Report how many lines in the records below contain the word "first". Give only the number.
---- Records for this task
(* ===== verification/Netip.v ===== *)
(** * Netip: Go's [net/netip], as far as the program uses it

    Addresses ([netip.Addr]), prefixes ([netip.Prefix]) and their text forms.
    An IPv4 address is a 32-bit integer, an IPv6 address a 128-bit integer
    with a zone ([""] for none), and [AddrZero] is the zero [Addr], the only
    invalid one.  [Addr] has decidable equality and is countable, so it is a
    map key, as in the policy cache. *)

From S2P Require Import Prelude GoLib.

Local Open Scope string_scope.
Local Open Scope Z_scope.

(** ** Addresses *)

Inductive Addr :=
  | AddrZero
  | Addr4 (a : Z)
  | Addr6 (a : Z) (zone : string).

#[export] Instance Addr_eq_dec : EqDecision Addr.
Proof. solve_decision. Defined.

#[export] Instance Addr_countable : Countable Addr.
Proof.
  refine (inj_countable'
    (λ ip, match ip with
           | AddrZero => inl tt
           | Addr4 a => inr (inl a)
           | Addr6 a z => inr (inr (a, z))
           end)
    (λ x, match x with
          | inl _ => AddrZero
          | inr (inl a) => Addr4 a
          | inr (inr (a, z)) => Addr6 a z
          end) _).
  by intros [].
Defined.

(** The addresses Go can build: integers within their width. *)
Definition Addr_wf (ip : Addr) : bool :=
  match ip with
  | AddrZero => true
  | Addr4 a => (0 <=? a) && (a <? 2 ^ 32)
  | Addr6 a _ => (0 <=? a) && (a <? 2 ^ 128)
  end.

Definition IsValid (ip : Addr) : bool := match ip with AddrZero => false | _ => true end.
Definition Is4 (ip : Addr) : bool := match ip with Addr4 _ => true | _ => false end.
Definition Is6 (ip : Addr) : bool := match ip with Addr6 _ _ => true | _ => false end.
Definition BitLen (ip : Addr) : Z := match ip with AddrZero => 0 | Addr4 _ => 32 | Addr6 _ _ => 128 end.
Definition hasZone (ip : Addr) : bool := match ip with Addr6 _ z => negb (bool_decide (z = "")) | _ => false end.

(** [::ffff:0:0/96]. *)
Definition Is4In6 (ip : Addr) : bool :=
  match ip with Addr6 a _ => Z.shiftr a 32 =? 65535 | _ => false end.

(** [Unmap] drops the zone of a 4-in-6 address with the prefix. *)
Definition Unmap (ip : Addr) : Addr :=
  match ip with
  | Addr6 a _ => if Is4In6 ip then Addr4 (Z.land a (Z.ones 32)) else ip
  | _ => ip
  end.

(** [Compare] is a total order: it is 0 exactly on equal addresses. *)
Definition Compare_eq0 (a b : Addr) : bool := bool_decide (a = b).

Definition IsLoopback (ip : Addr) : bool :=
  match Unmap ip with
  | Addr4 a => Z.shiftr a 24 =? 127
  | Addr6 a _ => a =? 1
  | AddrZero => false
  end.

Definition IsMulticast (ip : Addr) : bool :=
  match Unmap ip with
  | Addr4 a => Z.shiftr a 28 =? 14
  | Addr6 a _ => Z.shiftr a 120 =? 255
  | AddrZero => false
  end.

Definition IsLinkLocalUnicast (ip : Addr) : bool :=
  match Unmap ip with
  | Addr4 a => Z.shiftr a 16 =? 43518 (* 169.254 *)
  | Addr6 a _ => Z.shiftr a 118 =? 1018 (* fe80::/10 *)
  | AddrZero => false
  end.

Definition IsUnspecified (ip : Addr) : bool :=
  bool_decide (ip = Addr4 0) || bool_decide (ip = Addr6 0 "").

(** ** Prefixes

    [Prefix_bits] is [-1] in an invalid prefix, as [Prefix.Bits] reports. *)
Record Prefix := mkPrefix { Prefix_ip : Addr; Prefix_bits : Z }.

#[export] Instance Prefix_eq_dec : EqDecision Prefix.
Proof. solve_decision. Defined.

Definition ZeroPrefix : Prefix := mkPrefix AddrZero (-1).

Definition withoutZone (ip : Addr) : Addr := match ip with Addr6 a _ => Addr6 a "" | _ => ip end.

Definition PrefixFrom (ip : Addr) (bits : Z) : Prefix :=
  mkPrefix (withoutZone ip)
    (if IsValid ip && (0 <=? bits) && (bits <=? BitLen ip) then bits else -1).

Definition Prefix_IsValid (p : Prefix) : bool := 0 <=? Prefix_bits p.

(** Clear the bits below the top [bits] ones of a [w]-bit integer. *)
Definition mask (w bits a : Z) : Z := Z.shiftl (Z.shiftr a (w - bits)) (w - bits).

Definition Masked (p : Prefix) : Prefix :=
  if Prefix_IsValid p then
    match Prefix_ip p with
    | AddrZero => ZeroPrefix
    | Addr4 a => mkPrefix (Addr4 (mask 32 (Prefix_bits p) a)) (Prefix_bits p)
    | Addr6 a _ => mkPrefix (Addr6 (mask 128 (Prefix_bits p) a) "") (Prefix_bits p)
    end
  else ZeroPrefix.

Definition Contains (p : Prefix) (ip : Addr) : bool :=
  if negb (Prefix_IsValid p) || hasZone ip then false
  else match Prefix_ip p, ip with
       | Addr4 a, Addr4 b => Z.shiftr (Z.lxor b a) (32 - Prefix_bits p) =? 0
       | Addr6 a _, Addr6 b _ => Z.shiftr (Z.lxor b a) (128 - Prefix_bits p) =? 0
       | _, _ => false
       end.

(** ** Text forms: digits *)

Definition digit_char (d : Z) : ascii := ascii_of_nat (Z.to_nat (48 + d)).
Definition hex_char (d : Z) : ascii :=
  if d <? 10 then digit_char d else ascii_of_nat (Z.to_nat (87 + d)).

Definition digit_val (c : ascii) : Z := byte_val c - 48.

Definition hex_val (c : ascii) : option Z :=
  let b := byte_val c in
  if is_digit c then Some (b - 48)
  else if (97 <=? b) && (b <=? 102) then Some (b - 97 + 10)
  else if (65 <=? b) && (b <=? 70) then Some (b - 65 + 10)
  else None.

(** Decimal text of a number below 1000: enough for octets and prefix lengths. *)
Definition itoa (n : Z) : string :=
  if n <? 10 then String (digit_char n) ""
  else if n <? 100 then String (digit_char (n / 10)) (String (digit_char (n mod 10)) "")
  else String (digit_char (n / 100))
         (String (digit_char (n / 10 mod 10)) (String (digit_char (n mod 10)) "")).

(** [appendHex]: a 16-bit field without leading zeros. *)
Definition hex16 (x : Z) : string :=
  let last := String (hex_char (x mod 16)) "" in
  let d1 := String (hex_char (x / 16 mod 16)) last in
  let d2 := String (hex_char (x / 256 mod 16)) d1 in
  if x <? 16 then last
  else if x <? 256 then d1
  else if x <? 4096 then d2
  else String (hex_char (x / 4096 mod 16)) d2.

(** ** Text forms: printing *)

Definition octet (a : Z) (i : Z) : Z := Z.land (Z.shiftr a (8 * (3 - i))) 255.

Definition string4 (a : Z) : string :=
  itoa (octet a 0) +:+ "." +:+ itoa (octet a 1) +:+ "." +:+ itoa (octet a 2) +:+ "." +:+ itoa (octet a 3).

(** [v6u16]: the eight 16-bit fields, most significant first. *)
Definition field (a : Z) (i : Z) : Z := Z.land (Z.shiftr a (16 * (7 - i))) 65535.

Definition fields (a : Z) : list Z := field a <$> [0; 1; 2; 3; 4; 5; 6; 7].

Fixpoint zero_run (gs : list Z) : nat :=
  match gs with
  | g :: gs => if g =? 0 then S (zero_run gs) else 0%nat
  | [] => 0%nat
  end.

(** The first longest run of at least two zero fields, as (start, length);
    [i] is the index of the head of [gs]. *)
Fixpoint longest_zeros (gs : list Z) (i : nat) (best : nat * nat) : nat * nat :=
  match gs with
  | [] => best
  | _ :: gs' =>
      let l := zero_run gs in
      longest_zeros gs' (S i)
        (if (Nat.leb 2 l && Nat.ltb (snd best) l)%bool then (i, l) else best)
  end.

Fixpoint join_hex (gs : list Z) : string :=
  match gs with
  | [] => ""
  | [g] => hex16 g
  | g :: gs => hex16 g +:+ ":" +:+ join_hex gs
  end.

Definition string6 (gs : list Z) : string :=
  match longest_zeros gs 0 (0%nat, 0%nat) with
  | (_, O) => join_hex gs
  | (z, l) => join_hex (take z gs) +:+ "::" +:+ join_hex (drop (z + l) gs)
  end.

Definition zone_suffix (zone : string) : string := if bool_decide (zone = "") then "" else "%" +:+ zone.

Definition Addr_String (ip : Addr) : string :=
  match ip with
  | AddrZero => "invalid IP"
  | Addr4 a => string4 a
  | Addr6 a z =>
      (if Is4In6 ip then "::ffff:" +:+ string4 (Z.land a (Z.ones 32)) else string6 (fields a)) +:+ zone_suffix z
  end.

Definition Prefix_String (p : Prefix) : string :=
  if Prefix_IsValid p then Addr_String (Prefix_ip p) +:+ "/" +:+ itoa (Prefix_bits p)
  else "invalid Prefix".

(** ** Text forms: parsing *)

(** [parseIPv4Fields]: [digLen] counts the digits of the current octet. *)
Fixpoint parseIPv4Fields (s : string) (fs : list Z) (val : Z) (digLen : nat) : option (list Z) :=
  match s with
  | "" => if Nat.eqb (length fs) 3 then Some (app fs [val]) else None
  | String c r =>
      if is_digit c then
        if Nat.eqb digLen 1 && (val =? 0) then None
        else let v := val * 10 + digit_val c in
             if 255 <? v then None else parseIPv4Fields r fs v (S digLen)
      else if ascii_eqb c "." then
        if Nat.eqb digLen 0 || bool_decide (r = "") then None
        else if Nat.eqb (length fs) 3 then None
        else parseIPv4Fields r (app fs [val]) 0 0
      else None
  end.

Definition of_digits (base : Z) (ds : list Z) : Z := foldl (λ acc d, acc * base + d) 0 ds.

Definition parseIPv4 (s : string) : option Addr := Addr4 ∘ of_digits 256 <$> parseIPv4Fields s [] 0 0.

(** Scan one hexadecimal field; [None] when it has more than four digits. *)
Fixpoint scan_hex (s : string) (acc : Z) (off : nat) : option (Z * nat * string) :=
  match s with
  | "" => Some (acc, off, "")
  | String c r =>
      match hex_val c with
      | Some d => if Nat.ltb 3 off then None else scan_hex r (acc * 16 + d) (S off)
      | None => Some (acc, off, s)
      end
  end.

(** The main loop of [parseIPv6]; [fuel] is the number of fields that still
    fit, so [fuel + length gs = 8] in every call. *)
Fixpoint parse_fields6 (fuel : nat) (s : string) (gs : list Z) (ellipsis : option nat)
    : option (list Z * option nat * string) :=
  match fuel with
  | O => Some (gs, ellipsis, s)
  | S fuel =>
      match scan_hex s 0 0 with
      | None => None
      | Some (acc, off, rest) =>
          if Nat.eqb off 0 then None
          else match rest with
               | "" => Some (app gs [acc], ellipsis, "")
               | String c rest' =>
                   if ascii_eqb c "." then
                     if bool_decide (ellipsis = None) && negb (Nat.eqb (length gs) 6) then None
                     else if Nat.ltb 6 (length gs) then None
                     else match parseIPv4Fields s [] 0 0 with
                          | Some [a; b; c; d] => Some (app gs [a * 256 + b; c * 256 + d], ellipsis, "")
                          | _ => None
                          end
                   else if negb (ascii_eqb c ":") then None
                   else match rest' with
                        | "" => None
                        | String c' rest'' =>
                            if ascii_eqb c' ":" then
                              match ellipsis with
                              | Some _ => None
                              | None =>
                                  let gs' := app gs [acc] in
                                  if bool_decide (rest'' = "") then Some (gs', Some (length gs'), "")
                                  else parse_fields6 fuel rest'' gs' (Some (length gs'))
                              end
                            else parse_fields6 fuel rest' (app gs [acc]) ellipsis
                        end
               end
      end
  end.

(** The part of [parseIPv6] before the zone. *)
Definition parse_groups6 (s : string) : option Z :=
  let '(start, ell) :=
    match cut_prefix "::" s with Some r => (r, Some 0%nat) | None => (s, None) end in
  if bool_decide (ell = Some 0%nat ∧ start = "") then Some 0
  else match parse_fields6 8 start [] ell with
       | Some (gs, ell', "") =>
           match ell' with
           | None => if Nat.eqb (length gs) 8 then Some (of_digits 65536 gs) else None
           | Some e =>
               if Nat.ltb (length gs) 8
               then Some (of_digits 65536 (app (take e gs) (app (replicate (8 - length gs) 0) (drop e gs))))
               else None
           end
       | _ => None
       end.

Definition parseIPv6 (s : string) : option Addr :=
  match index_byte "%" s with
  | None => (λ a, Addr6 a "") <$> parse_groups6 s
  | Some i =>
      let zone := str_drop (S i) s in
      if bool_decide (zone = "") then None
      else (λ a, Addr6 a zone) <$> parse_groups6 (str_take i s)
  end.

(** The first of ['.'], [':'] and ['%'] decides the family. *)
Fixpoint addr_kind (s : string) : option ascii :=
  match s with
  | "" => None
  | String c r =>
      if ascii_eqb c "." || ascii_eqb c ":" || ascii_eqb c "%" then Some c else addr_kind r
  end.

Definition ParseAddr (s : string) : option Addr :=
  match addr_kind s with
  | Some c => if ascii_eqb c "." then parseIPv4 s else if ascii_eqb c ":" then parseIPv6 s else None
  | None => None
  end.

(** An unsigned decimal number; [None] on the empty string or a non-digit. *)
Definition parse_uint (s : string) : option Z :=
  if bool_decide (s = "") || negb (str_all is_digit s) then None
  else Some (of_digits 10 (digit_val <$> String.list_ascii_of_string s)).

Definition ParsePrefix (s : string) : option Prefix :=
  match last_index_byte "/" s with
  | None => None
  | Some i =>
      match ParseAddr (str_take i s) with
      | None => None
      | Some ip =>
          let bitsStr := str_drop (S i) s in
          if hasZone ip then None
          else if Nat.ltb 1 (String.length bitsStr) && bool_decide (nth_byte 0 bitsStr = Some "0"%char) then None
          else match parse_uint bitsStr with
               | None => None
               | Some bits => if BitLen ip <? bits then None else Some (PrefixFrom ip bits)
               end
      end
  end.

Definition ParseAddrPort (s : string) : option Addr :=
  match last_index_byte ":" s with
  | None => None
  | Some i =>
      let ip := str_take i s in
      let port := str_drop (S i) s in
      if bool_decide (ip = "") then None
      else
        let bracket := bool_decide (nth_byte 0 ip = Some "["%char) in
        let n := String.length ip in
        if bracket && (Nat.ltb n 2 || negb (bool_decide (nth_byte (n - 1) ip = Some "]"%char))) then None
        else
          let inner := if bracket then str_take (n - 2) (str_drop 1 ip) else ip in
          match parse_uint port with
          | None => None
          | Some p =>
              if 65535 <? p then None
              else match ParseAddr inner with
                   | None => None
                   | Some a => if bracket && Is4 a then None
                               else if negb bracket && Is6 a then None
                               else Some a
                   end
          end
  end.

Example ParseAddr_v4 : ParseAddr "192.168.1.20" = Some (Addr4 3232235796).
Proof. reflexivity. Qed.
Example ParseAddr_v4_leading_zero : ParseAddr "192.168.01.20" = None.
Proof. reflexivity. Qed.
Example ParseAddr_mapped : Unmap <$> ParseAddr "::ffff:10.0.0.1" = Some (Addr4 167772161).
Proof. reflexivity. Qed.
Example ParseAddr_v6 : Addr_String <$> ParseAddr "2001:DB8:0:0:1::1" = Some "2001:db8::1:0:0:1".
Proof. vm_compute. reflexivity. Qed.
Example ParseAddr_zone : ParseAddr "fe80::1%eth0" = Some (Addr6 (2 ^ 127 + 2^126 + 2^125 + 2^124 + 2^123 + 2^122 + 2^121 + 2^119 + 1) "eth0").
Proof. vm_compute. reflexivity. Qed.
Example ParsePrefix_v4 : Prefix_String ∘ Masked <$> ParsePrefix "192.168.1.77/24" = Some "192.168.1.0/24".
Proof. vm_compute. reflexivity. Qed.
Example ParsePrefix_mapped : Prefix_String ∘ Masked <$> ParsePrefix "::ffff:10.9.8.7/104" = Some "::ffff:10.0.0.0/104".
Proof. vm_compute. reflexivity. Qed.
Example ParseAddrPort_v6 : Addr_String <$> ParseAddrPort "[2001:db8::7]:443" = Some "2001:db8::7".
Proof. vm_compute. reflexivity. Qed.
--------
### Response:
3